Impeller defuser Entrance curvature radius R ₁ =141.13 Entrance curvature radius R ₃ =259.00 Exit curvature radius R ₂ =258.60 Exit curvature radius R ₄ =469.35 Outlet width 38.49 Outlet width 40 Outlet blade angle 22.3 deg Outlet blade angle 10.21 deg Blade count Z ₁ =7 Blade count Z ₂ =8

In Comparative Example 1 (FDV), a diffuser vane in the form of a channel without a gap as a reference shape was formed, and in Comparative Example 2 (PHDV), a diffuser vane of 50% span height installed in a hub was formed, and Comparative Example 3 (PTDV) As a result, a 50% span height diffuser vane installed in the shroud was formed.

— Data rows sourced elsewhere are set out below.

(** C4. The formatter strips each input line, has [textwrap] drop white
    space and emits an empty line for an empty segment, and still returns a
    line that ends in white space on [wide_indent_document]: in a code
    block, a line of ninety spaces followed by a word of ninety-one letters
    yields the empty line of the fence, a line of ninety-four spaces, the
    first ninety letters behind four spaces, and the last letter behind four
    spaces. [textwrap] finds no room for the word behind the ninety spaces,
    appends an empty piece of it, drops that piece as the white space at the
    end of the line, and so keeps the spaces. The line fits the width and is
    nothing but trailing white space. *)
Theorem wide_indent_document_lines U :
  markdown_to_lines U wide_indent_document =
    Returns [[]; replicate 94 SPACE; lit "    " ++ replicate 90 120%N; lit "    x"] ∧
  wrap_text (replicate 90 SPACE ++ replicate 91 120%N) (MAX_CHARS_PER_LINE - 4) =
    Returns [replicate 90 SPACE; replicate 90 120%N; lit "x"] ∧
  fits (replicate 94 SPACE) ∧
  rstrip (replicate 94 SPACE) = [] ∧
  ¬ no_trailing_space (replicate 94 SPACE).
Proof.
  split; [vm_compute; reflexivity|]. split; [vm_compute; reflexivity|].
  split; [unfold fits; rewrite length_replicate; vm_compute; lia|].
  split; [vm_compute; reflexivity|].
  unfold no_trailing_space. intros H. vm_compute in H. discriminate.
Qed.

(** Whatever the Unicode tables, the lines returned on
    [wide_indent_document] do not all fit the width without trailing white
    space. *)
Lemma wide_indent_keeps_trailing_space :
  ¬ ∃ U, ∀ lines,
      markdown_to_lines U wide_indent_document = Returns lines →
      Forall (λ l, fits l ∧ no_trailing_space l) lines.
Proof.
  intros [U H].
  specialize (H [[]; replicate 94 SPACE; lit "    " ++ replicate 90 120%N; lit "    x"]).
  assert (Hrun : markdown_to_lines U wide_indent_document =
                 Returns [[]; replicate 94 SPACE; lit "    " ++ replicate 90 120%N; lit "    x"])
    by (vm_compute; reflexivity).
  specialize (H Hrun).
  apply Forall_cons in H as [_ H]. apply Forall_cons in H as [[_ H] _].
  vm_compute in H. discriminate.
Qed.

(** X18. On every input document the formatter returns or raises
    [ValueError], and every line of what it returns has at most
    [MAX_CHARS_PER_LINE] (94) characters. *)
Theorem formatter_lines_fit U (markdown : str) :
  ((∃ lines, markdown_to_lines U markdown = Returns lines) ∨
   markdown_to_lines U markdown = Raises ValueError) ∧
  ∀ lines, markdown_to_lines U markdown = Returns lines →
           Forall (λ l, length l ≤ 94) lines.
Proof.
  split; [apply markdown_to_lines_finishes|].
  unfold markdown_to_lines. intros lines H.
  destruct (process_lines U (false, []) (splitlines markdown)) as [state| |] eqn:Hloop;
    [|done|done].
  cbn [and_then] in H. apply Returns_inj in H as <-.
  apply pop_trailing_blank_Forall.
  by apply (process_lines_fits U (splitlines markdown) (false, []) state).
Qed.

Lemma formatter_lines_fit_witness :
  markdown_to_lines ascii_data wide_indent_document =
    Returns [[]; replicate 94 SPACE; lit "    " ++ replicate 90 120%N; lit "    x"] ∧
  Forall (λ l, length l ≤ 94)
    [[]; replicate 94 SPACE; lit "    " ++ replicate 90 120%N; lit "    x"].
Proof.
  assert (Hrun : markdown_to_lines ascii_data wide_indent_document =
                 Returns [[]; replicate 94 SPACE; lit "    " ++ replicate 90 120%N; lit "    x"])
    by (vm_compute; reflexivity).
  split; [exact Hrun|].
  exact (proj2 (formatter_lines_fit ascii_data wide_indent_document) _ Hrun).
Defined.

(** ** Decimal text *)

Lemma decimal_from_acc fuel : ∀ n acc,
  decimal_from fuel n acc = decimal_from fuel n [] ++ acc.
Proof.
  induction fuel as [|fuel IH]; intros n acc; [done|].
  cbn [decimal_from]. destruct (n <? 10); [done|].
  rewrite IH, (IH _ [_]). by rewrite <- app_assoc.
Qed.

Lemma decimal_from_fuel f1 : ∀ f2 n acc,
  n < f1 → n < f2 → decimal_from f1 n acc = decimal_from f2 n acc.
Proof.
  induction f1 as [|f1 IH]; intros f2 n acc H1 H2; [lia|].
  destruct f2 as [|f2]; [lia|]. cbn [decimal_from].
  destruct (Nat.ltb_spec n 10) as [|Hn]; [done|].
  assert (n / 10 < n) by (apply Nat.div_lt; lia).
  apply IH; lia.
Qed.
(** An element of [arguments] that is a name, not a [(name, default)]
    pair. *)
Definition is_bare (a : argspec) : bool :=
  match a with ArgName _ => true | ArgDefault _ _ => false end.

(** The event of [ex_state_sig]. *)
Definition ex_event_sig : event_obj :=
  default (empty_event "" None) (st_events ex_state_sig !! 0%nat).

(** The manager that [add] builds for an [Event] or an
    [(Event, callback)] target. *)
Definition simple_target (t : value) : option cm :=
  match t with
  | VEvent e => Some (new_cm (CmSuppress e))
  | VTuple [VEvent e; VFunc f] =>
      Some (new_cm (CmSuppressCallback e (VFunc f)))
  | _ => None
  end.

(** * Proofs *)

(** ** Reasoning about state transformers *)

Lemma hoare_bind {A B} (P : state -> Prop) (R : A -> state -> Prop)
    (Q : result B -> state -> Prop) (m : M A) (k : A -> M B) :
  hoare P m (fun r s' => match r with Ok a => R a s' | Err x => Q (Err x) s' end) ->
  (forall a, hoare (R a) (k a) Q) ->
  hoare P (bind m k) Q.
Proof.
  intros Hm Hk s s' r HP. unfold bind.
  destruct (m s) as [s1 [a|x]] eqn:E; intros H.
  - eapply Hk; [|exact H]. exact (Hm _ _ _ HP E).
  - inversion H; subst. exact (Hm _ _ _ HP E).
Qed.

Lemma keeps_bind {A B} (I : state -> Prop) (m : M A) (k : A -> M B) :
  keeps I m -> (forall a, keeps I (k a)) -> keeps I (bind m k).
Proof.
  intros Hm Hk. apply hoare_bind with (R := fun _ => I); [|exact Hk].
  intros s s' r HI E. specialize (Hm _ _ _ HI E). by destruct r.
Qed.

In Example 1 (PSDV), a diffuser vane having a 50% span height vane alternately installed on a hub and a shroud is shown.

< Experimental Example >

-Numerical analysis method

For the analysis of compressible steady-state flow, ANSYS CFX 15.0, a commercial flow analysis program, was used, and the impeller shape definition, lattice system generation, boundary condition definition, flow analysis, and result analysis were Blade-Gen, Turbo-Grid, CFX-Pre, and CFX respectively. -It was carried out using Solver and CFX-Post. As a turbulence model, a k - ω shear stress transport (SST) model, which is effective in predicting flow separation due to a back pressure gradient and is known to be accurate for turbomachinery, was used.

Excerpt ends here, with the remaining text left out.